Saul is a Sonderkommando, a Jewish prisoner of Hungarian descent forced by the Nazis to work in the Auschwitz crematoriums. In the film’s opening scene, hundreds of bodies strip naked, blurred to us as he quickly works in a haze. After the swarm of prisoners has been shuttled into the gas chamber, he immediately goes to work collecting clothes as though he’s done it a dozen times before. He’s then forced to clean the “pieces” from the killing floor and put “it” out of the way. A young boy survives the gas chamber and quickly gets snuffed out by the Nazi guard. But when the boy is delegated for an autopsy, Saul makes a deal with the doctor to give the boy a proper burial, believing the boy to be his son. “Son of Saul” follows him over two intense days as he works to find a rabbi who can bless the burial.
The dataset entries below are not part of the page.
(* ===== verification/Silent.v ===== *)
(** * Operations that leave the messages alone

    The operations of the daemon that neither make, mark, delete nor move a
    message: the timers and locks, the hardware, sending, the transitions of a
    port, the servo, the requests of a signalling message.  Each is [silent] in
    the sense of Ownership.v. *)

From Stdlib Require Import ZArith Lia.
From Stdlib.Floats Require Import SpecFloat.
From stdpp Require Import base gmap list.
From S2P Require Import Prelude Timestamp CFloat Identity Message Wire World Loops Clock Port Media Ether Servo Transmit PDelay Sync CommonPort Receive Wireless Dispatch Ownership.

(** ** Timers, locks and hardware *)

Section Silent.
Context {n : nat} `{Env} {T : heap_type} {P : list PtrPart} {p : nat} (Hp : (p < n)%nat).

Lemma sil_addLocked e t : silent n T P (addEventTimerLocked p e t).
Proof. sil. Qed.
Lemma sil_deleteLocked e : silent n T P (deleteEventTimerLocked p e).
Proof. sil. Qed.
Lemma sil_updateFUPInfo : silent n T P updateFUPInfo.
Proof. sil. Qed.
Lemma sil_count f : silent n T P (count f p).
Proof. sil. Qed.
Lemma sil_getDeviceTime : silent n T P (getDeviceTime p).
Proof. sil. Qed.
Lemma sil_set_grandmaster id a b q : silent n T P (set_grandmaster id a b q).
Proof. apply silent_mod_clock. intros c. by destruct (cid_ne id (grandmaster_clock_identity c)). Qed.
Lemma sil_calcLocal t1 t2 : silent n T P (calcLocalSystemClockRateDifference t1 t2).
Proof.
  intros w [] <- <-. split; [|done]. constructor; try done. cbn. unfold calcLocalSystem.
  by destruct (negb _).
Qed.
Lemma sil_calcMaster t1 t2 : silent n T P (calcMasterLocalClockRateDifference t1 t2).
Proof.
  intros w [] <- <-. split; [|done]. constructor; try done. cbn. unfold calcMasterLocal.
  destruct (negb _); [done|]. by destruct (_ <? _).
Qed.
Hint Resolve sil_addLocked sil_deleteLocked sil_updateFUPInfo sil_count sil_getDeviceTime : silent.
Lemma sil_setLinkDelay d : silent n T P (setLinkDelay p d).
Proof. sil. Qed.
Lemma sil_startSyncReceiptTimer t : silent n T P (startSyncReceiptTimer p t).
Proof. sil. Qed.
Lemma sil_stopSyncReceiptTimer : silent n T P (stopSyncReceiptTimer p).
Proof. sil. Qed.
Lemma sil_startSyncIntervalTimer t : silent n T P (startSyncIntervalTimer p t).
Proof. sil. Qed.
Lemma sil_startAnnounceIntervalTimer t : silent n T P (startAnnounceIntervalTimer p t).
Proof. sil. Qed.
Lemma sil_send a t b l ts : silent n T P (send p a t b l ts).
Proof. sil. Qed.
Lemma sil_timestamper_reset : silent n T P (timestamper_reset p).
Proof. sil. Qed.
Lemma sil_eth_startPDelayIntervalTimer t : silent n T P (eth_startPDelayIntervalTimer p t).
Proof. sil. Qed.
End Silent.
#[export] Hint Resolve sil_addLocked sil_deleteLocked sil_updateFUPInfo sil_count sil_getDeviceTime
  sil_set_grandmaster sil_calcLocal sil_calcMaster sil_setLinkDelay sil_startSyncReceiptTimer
  sil_stopSyncReceiptTimer sil_startSyncIntervalTimer sil_startAnnounceIntervalTimer sil_send
  sil_timestamper_reset sil_eth_startPDelayIntervalTimer : silent.

(** Ethernet and wireless ports. *)
Section SilentPorts.
Context {n : nat} `{Env} {T : heap_type} {P : list PtrPart} {p : nat} (Hp : (p < n)%nat).

Lemma sil_port_send ty b l mc d ts : is_eth P p -> mc <> MCAST_NONE ->
  silent n T P (port_send p ty b l mc d ts).
Proof. intros He Hmc. destruct mc; [done|..]; sil. Qed.
Hint Resolve sil_port_send : silent.
Lemma sil_sendEventPort ty b l mc d : is_eth P p -> mc <> MCAST_NONE ->
  silent n T P (sendEventPort p ty b l mc d).
Proof. intros He Hmc. sil. Qed.
Lemma sil_eth_sendGeneralPort ty b l mc d : is_eth P p -> mc <> MCAST_NONE ->
  silent n T P (eth_sendGeneralPort p ty b l mc d).
Proof. intros He Hmc. sil. Qed.
Hint Resolve sil_sendEventPort sil_eth_sendGeneralPort : silent.
Lemma sil_send_test_status : is_eth P p -> silent n T P (send_test_status p).
Proof.
  intros He. sil. apply silent_modify; [|done]. intros w []. by constructor.
Qed.
Lemma sil_startPDelay : is_eth P p -> silent n T P (startPDelay p).
Proof. intros He. sil. Qed.
Lemma sil_stopPDelay : is_eth P p -> silent n T P (stopPDelay p).
Proof. intros He. sil. Qed.
Lemma sil_eth_becomeMaster b : silent n T P (eth_becomeMaster p b).
Proof. sil. Qed.
Lemma sil_eth_becomeSlave b : silent n T P (eth_becomeSlave p b).
Proof. sil. Qed.
Hint Resolve sil_send_test_status sil_startPDelay : silent.
Lemma sil_avb_sync_step : is_eth P p -> silent n T P (avb_sync_step p).
Proof. intros He. sil. Qed.
Hint Resolve sil_avb_sync_step : silent.
Lemma sil_eth_syncDone : is_eth P p -> silent n T P (eth_syncDone p).
Proof. intros He. sil. Qed.
Lemma sil_tx_retry i id mid r : silent n T P (tx_retry i p id mid r).
Proof. revert r. induction i as [|i IH]; intros r; cbn; sil. Qed.
Lemma sil_rx_retry i id mid r : silent n T P (rx_retry i p id mid r).
Proof. revert r. induction i as [|i IH]; intros r; cbn; sil. Qed.
Hint Resolve sil_tx_retry : silent.
Lemma sil_wl_sendGeneralPort ty b l mc d : is_wl P p -> silent n T P (wl_sendGeneralPort p ty b l mc d).
Proof. intros He. sil. Qed.
Lemma sil_wl_becomeSlave b : silent n T P (wl_becomeSlave p b).
Proof. sil. Qed.
Lemma sil_wl_becomeMaster b : silent n T P (wl_becomeMaster p b).
Proof. sil. Qed.
Lemma sil_setPrevDialog d : silent n T P (setPrevDialog p d).
Proof. sil. Qed.
Hint Resolve sil_setPrevDialog : silent.
Lemma sil_timingMeasurementConfirmCB d : is_wl P p -> silent n T P (timingMeasurementConfirmCB p d).
Proof. intros He. sil. Qed.
Lemma sil_requestTimingMeasurement a s d f l : silent n T P (requestTimingMeasurement p a s d f l).
Proof. sil. Qed.

(** A message whose class is known. *)
Lemma prepare_type m : msg_type (prepare m) = msg_type m.
Proof. unfold msg_type, messageType, prepare. by destruct (payload m) eqn:E; cbn; rewrite ?E. Qed.
Context {q : nat} {c : MessageType * bool} (Hq : T !! q = Some c).
Lemma sil_setPortIdentity id : silent n T P (setPortIdentity q id).
Proof. sil. Qed.
Lemma sil_setSequenceId s : silent n T P (setSequenceId q s).
Proof. sil. Qed.
Lemma sil_setTimestamp t : silent n T P (setTimestamp q t).
Proof. sil. Qed.
Lemma sil_build_frame : silent n T P (build_frame q).
Proof.
  eapply silent_seq; [eauto with silent|]. intros m. eapply silent_seq; [|intros ?; sil].
  eapply silent_mod_msg; [exact Hq|]. intros m' <-. apply prepare_type.
Qed.
Lemma sil_getTxTimestamp s : silent n T P (getTxTimestamp q p s).
Proof. sil. Qed.
End SilentPorts.
#[export] Hint Resolve sil_sendEventPort sil_eth_sendGeneralPort sil_send_test_status sil_startPDelay
  sil_stopPDelay sil_eth_becomeMaster sil_eth_becomeSlave sil_avb_sync_step sil_eth_syncDone
  sil_tx_retry sil_rx_retry sil_wl_sendGeneralPort sil_wl_becomeSlave sil_wl_becomeMaster
  sil_setPrevDialog sil_timingMeasurementConfirmCB sil_requestTimingMeasurement
  sil_setPortIdentity sil_setSequenceId sil_setTimestamp sil_build_frame sil_getTxTimestamp : silent.
#[export] Hint Extern 1 (_ <> MCAST_NONE) => discriminate : silent.

(** The virtual methods, the servo, the decisions. *)
Section SilentVirtual.
Context {n : nat} `{Env} {T : heap_type} {P : list PtrPart} {p : nat} (Hp : (p < n)%nat).

Lemma sil_m_becomeMaster b : silent n T P (m_becomeMaster p b).
Proof. apply silent_by_media; [done|intros _..]; sil. Qed.
Lemma sil_m_becomeSlave b : silent n T P (m_becomeSlave p b).
Proof. apply silent_by_media; [done|intros _..]; sil. Qed.
Lemma sil_m_getTxLock : silent n T P (m_getTxLock p).
Proof. apply silent_by_media; [done|intros _..]; sil. Qed.
Lemma sil_m_putTxLock : silent n T P (m_putTxLock p).
Proof. apply silent_by_media; [done|intros _..]; sil. Qed.
Lemma sil_m_syncDone : silent n T P (m_syncDone p).
Proof. apply silent_by_media; [done|intros ?..]; sil. Qed.
Lemma sil_m_sendGeneralPort ty b l mc d : mc <> MCAST_NONE ->
  silent n T P (m_sendGeneralPort p ty b l mc d).
Proof. intros Hmc. apply silent_by_media; [done|intros ?..]; sil. Qed.
Lemma sil_m_startPDelayIntervalTimer t : silent n T P (m_startPDelayIntervalTimer p t).
Proof. apply silent_by_media; [done|intros _..]; sil. Qed.
End SilentVirtual.
#[export] Hint Resolve sil_m_becomeMaster sil_m_becomeSlave sil_m_getTxLock sil_m_putTxLock
  sil_m_syncDone sil_m_sendGeneralPort sil_m_startPDelayIntervalTimer : silent.

Section SilentProtocol.
Context {n : nat} `{Env} {T : heap_type} {P : list PtrPart}.

Lemma sil_getTxLockAll : silent n T P getTxLockAll.
Proof. sil. apply silent_loop. intros p _ Hp. sil. Qed.
Lemma sil_putTxLockAll : silent n T P putTxLockAll.
Proof. sil. apply silent_loop. intros p _ Hp. sil. Qed.
Lemma sil_restartPDelayAll : silent n T P restartPDelayAll.
Proof. sil. apply silent_loop. intros p _ Hp. sil. Qed.
Hint Resolve sil_getTxLockAll sil_putTxLockAll sil_restartPDelayAll : silent.

Context {p : nat} (Hp : (p < n)%nat).
Lemma sil_steer o r : silent n T P (steer p o r).
Proof. sil. Qed.
Hint Resolve sil_steer : silent.
Lemma sil_phase_step o : silent n T P (phase_step p o).
Proof. sil. Qed.
Hint Resolve sil_phase_step : silent.
Lemma sil_setMasterOffset ms : silent n T P (setMasterOffset p ms).
Proof. sil. Qed.
Hint Resolve sil_setMasterOffset : silent.
Lemma sil_followup_slave a b c d e f : silent n T P (followup_slave p a b c d e f).
Proof. sil. Qed.
Hint Resolve sil_followup_slave : silent.
Lemma sil_followup_apply f o a : silent n T P (followup_apply p f o a).
Proof. sil. Qed.
Lemma sil_signalling_pdelay l : silent n T P (signalling_pdelay p l).
Proof. sil. Qed.
Lemma sil_signalling_sync l : silent n T P (signalling_sync p l).
Proof. sil. Qed.
Lemma sil_signalling_announce l : silent n T P (signalling_announce p l).
Proof. sil. Qed.
Lemma sil_recommendState s b : silent n T P (recommendState p s b).
Proof. sil. Qed.
Lemma sil_become_grandmaster : silent n T P become_grandmaster.
Proof. sil. Qed.
Lemma sil_update_link d t1 t2 : silent n T P (update_link p d t1 t2).
Proof. sil. Qed.
Lemma sil_check_duplicate m o : is_eth P p -> silent n T P (check_duplicate_response p m o).
Proof. intros He. sil. Qed.
Lemma sil_rx_timestamp id mid : silent n T P (rx_timestamp p id mid).
Proof. sil. Qed.
End SilentProtocol.
#[export] Hint Resolve sil_setMasterOffset sil_followup_apply sil_signalling_pdelay sil_signalling_sync
  sil_signalling_announce sil_recommendState sil_become_grandmaster sil_update_link
  sil_check_duplicate sil_rx_timestamp : silent.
Saul’s determination and conviction is heart-wrenching in a movie where all the prisoners know they’re in constant danger and remain brash, defensive and only looking out for themselves. Saul however carries a defeated look on his furrowed brow, and the film tests his psychological resolve as he defies the odds and logic in order to complete this symbolic gesture. “You failed the living for the dead,” one prisoner says to him.
The film is violent and intense not strictly because of the setting but because the camera work, all done in a classical aspect ratio, is so volatile. The extended takes tethered closely to Saul’s back feel like what the gimmicky, yet virtuoso nature of “Birdman’s” cinematography could be. One scene stuns with a fiery backdrop that in the camera’s constant close-ups throws everything into intimate chaos, and the closing revolt scene is reminiscent of “Children of Men’s” warzone long take.
“Son of Saul” is a Holocaust movie unlike you’ve ever seen before, but that’s because it specifically plays with how closely you witness this horror.